The job of a leader is to
- define, not accuse;
- articulate the truth, not factoids;
- unveil reality, create unity with clear goals, motivate collaboration and synergies, and power action through vision;
- take complexity and bring clarity by distilling it down to its bare essence;
- not speak for an hour if he can say it in seven minutes;
- put a damper on tension in the press room and bring a comfort level to the nation.
Time management is critical. But it’s not about making sure you have time to tweet or to push aside health experts in press conferences. It’s about knowing what the “big stuff” is. This requires understanding and acting in the context in which we live and operate while thinking forward, without blinders.

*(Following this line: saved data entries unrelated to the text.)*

(** X7.  For a player whose preference vector has one entry per arm,
    [get_arms_id] returns an index exactly when [eps] lies in [0, 1] and
    the bandit has at least one arm; otherwise it raises [ValueError].
    The index it returns is in range, and the call takes one uniform
    draw and no normal draw. *)
Theorem get_arms_id_in_range (p : BanditPlayer.t) (g : rng) :
  length (BanditPlayer.preferences p) =
    Z.to_nat (Bandit.n (BanditPlayer.bandit p)) ->
  ((exists j g', BanditPlayer.get_arms_id p g = Ok (j, g')) <->
   (0 <= BanditPlayer.eps p <= 1 /\
    (1 <= Bandit.n (BanditPlayer.bandit p))%Z)) /\
  (forall e, BanditPlayer.get_arms_id p g = Err e -> e = ValueError) /\
  (forall j g', BanditPlayer.get_arms_id p g = Ok (j, g') ->
     (j < length (BanditPlayer.preferences p))%nat /\
     normal_pos g' = normal_pos g /\
     uniform_pos g' = S (uniform_pos g)).
Proof.
  intros HL. unfold BanditPlayer.get_arms_id, random_binomial1.
  assert (Herr :
    (~ (0 <= BanditPlayer.eps p <= 1 /\
        (1 <= Bandit.n (BanditPlayer.bandit p))%Z)) ->
    forall m : result (nat * rng), m = Err ValueError ->
      ((exists j g', m = Ok (j, g')) <->
       (0 <= BanditPlayer.eps p <= 1 /\
        (1 <= Bandit.n (BanditPlayer.bandit p))%Z)) /\
      (forall e, m = Err e -> e = ValueError) /\
      (forall j g', m = Ok (j, g') ->
         (j < length (BanditPlayer.preferences p))%nat /\
         normal_pos g' = normal_pos g /\
         uniform_pos g' = S (uniform_pos g))).
  { intros Hno m ->. split; [split|split].
    - intros (j & g' & Hx); discriminate.
    - intros Hyes. contradiction.
    - intros e He; inversion He; reflexivity.
    - intros j g' Hx; discriminate. }
  destruct (Rlt_dec (BanditPlayer.eps p) 0) as [H0|H0]; cbn [bind].
  { apply Herr; [lra | reflexivity]. }
  destruct (Rlt_dec 1 (BanditPlayer.eps p)) as [H1|H1]; cbn [bind].
  { apply Herr; [lra | reflexivity]. }
  destruct (Rlt_dec (uniform_draws g (uniform_pos g)) (BanditPlayer.eps p))
    as [Hu|Hu]; simpl.
  - unfold random_randint0.
    destruct (Z.leb_spec (Bandit.n (BanditPlayer.bandit p)) 0) as [Hn|Hn].
    + apply Herr; [lia | reflexivity].
    + split; [split|split].
      * intros _. split; [lra | lia].
      * intros _. eexists; eexists; reflexivity.
      * intros e He; discriminate.
      * intros j g' Hx. inversion Hx; subst. simpl.
        split; [|split; reflexivity].
        rewrite HL. apply Nat.mod_upper_bound. lia.
  - destruct (BanditPlayer.preferences p) as [|x a] eqn:Ep; simpl.
    + simpl in HL. apply Herr; [lia | reflexivity].
    + simpl in HL. split; [split|split].
      * intros _. split; [lra | lia].
      * intros _. eexists; eexists; reflexivity.
      * intros e He; discriminate.
      * intros j g' Hx. inversion Hx; subst. simpl.
        split; [|split; reflexivity].
        destruct (argmax_from_range a x 0 1) as [E|E]; lia.
Qed.

Lemma get_arms_id_in_range_witness :
  exists j g',
    BanditPlayer.get_arms_id (fresh_player Strategy.SA 1) counting_rng =
      Ok (j, g') /\
    (j < 2)%nat /\ uniform_pos g' = 1%nat.
Proof.
  destruct (get_arms_id_in_range (fresh_player Strategy.SA 1) counting_rng
              eq_refl) as (Hiff & _ & Hr).
  destruct (proj2 Hiff) as (j & g' & H).
  - simpl. split; [lra | lia].
  - exists j, g'. split; [exact H|].
    destruct (Hr j g' H) as (Hj & _ & Hu). split; [exact Hj | exact Hu].
Defined.

(** X8.  When the uniform draw is not below [eps], the player exploits:
    on preferences without NaN and with at least one arm, [get_arms_id]
    returns an index whose preference is greater than or equal to every
    preference and strictly greater than every preference before it, so
    ties go to the lowest index. *)
Theorem get_arms_id_greedy (p : BanditPlayer.t) (g : rng) :
  0 <= BanditPlayer.eps p <= 1 ->
  ~ uniform_draws g (uniform_pos g) < BanditPlayer.eps p ->
  Forall (fun x => is_nan x = false) (BanditPlayer.preferences p) ->
  BanditPlayer.preferences p <> [] ->
  exists j g' y,
    BanditPlayer.get_arms_id p g = Ok (j, g') /\
    nth_error (BanditPlayer.preferences p) j = Some y /\
    (forall x, In x (BanditPlayer.preferences p) -> xleb x y = true) /\
    (forall k x, (k < j)%nat ->
       nth_error (BanditPlayer.preferences p) k = Some x ->
       xleb y x = false).
Proof.
  intros He Hu Hn Hne.
  destruct (argmax_spec _ Hn Hne) as (j & y & Ha & Hy & Hmax & Hfirst).
  unfold BanditPlayer.get_arms_id, random_binomial1.
  destruct (Rlt_dec (BanditPlayer.eps p) 0); [lra|].
  destruct (Rlt_dec 1 (BanditPlayer.eps p)); [lra|].
  destruct (Rlt_dec (uniform_draws g (uniform_pos g)) (BanditPlayer.eps p));
    [contradiction|].
  cbn [bind]. simpl. rewrite Ha. cbn [bind].
  eexists. eexists. exists y. split; [reflexivity|]. auto.
Qed.

Lemma get_arms_id_greedy_witness :
  exists j g' y,
    BanditPlayer.get_arms_id
      (with_preferences (fresh_player Strategy.SA 1) [Fin 1; PInf; PInf])
      counting_rng = Ok (j, g') /\
    nth_error [Fin 1; PInf; PInf] j = Some y /\
    (forall x, In x [Fin 1; PInf; PInf] -> xleb x y = true) /\
    (forall k x, (k < j)%nat ->
       nth_error [Fin 1; PInf; PInf] k = Some x -> xleb y x = false).
Proof.
  apply (get_arms_id_greedy
           (with_preferences (fresh_player Strategy.SA 1) [Fin 1; PInf; PInf])
           counting_rng).
  - simpl. lra.
  - simpl. lra.
  - repeat constructor.
  - discriminate.
Defined.

(** ** A run raises no exception *)

Lemma drift_ok (l : list Arm.t) :
  Forall (fun a => 0 <= Arm.incr_dev a) l ->
  forall g, exists l' g',
    Bandit.drift l g = Ok (l', g') /\
    length l' = length l /\
    Forall (fun a => 0 <= Arm.incr_dev a) l'.
Proof.
  induction 1 as [|a l Ha Hl IH]; intros g; simpl.
  - exists [], g. repeat split. constructor.
  - unfold Arm.reset_q, random_normal.
    destruct (Req_dec_T (Arm.incr_dev a) 0) as [E|E]; cbn [bind].
    + destruct (IH g) as (l' & g' & Hd & Hlen & Hf). rewrite Hd. cbn [bind].
      eexists. eexists. split; [reflexivity|].
      split; [simpl; congruence | constructor; assumption].
    + destruct (Rlt_dec (Arm.incr_dev a) 0) as [Hneg|_]; [lra|]. cbn [bind].
      match goal with
      | |- context [Bandit.drift l ?g1] =>
          destruct (IH g1) as (l' & g' & Hd & Hlen & Hf)
      end.
      rewrite Hd. cbn [bind].
      eexists. eexists. split; [reflexivity|].
      split; [simpl; congruence | constructor; assumption].
Qed.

Leadership is difficult, especially in times of crisis. But good leaders are life-long students. They seek to improve one’s leadership skills by learning from the successes and best practices of others. At this moment, President Trump could learn quite a bit from the timeless lessons practiced by many a Chief and his Council of Wise men and women in any given remote village in Africa (based on Paul Seger’s book Chief, 2013):
- successful leadership is about influence, not authority.
- leadership begins with character, not position; it’s about serving those you lead to ensure their success rather than being served for one’s own self-advancement.
- a leader seeks to empower others to lead; the function of leadership is to produce more leaders, not more followers.
- leadership is about getting somewhere better through positive impact; people want to follow a person who captures their hearts and emotions and is committed to forward movement, because, in the words of motivational trainer Zig Ziglar, people “don’t care how much you know until they know how much you care”.
- good leaders provide others with the tools and training to move forward and succeed.
To be a “Chief”, every leader to needs someone to lift him/her off his/her own limitations. Criticism helps you do that. In fact, in times of crisis, criticism can become a leader’s badge of honor…if he can differentiate between efficiency and effectiveness, between doing things right and doing the right things. If he can do neither, he’s in trouble.
Trump would do well to set apart some time for daily reflection on the following five African proverbs:
- Sudanese proverb: A large chair does not make a king.
- Tanzanian proverb: Do not forget what it is to be a sailor because of being a captain yourself.
- Kenyan proverb: A leader who does not take advice is not a leader.
- Nigerien proverb: The same sun that melts the wax, hardens the clay.
- Ethiopian proverb: Because he lost his reputation, he lost a kingdom.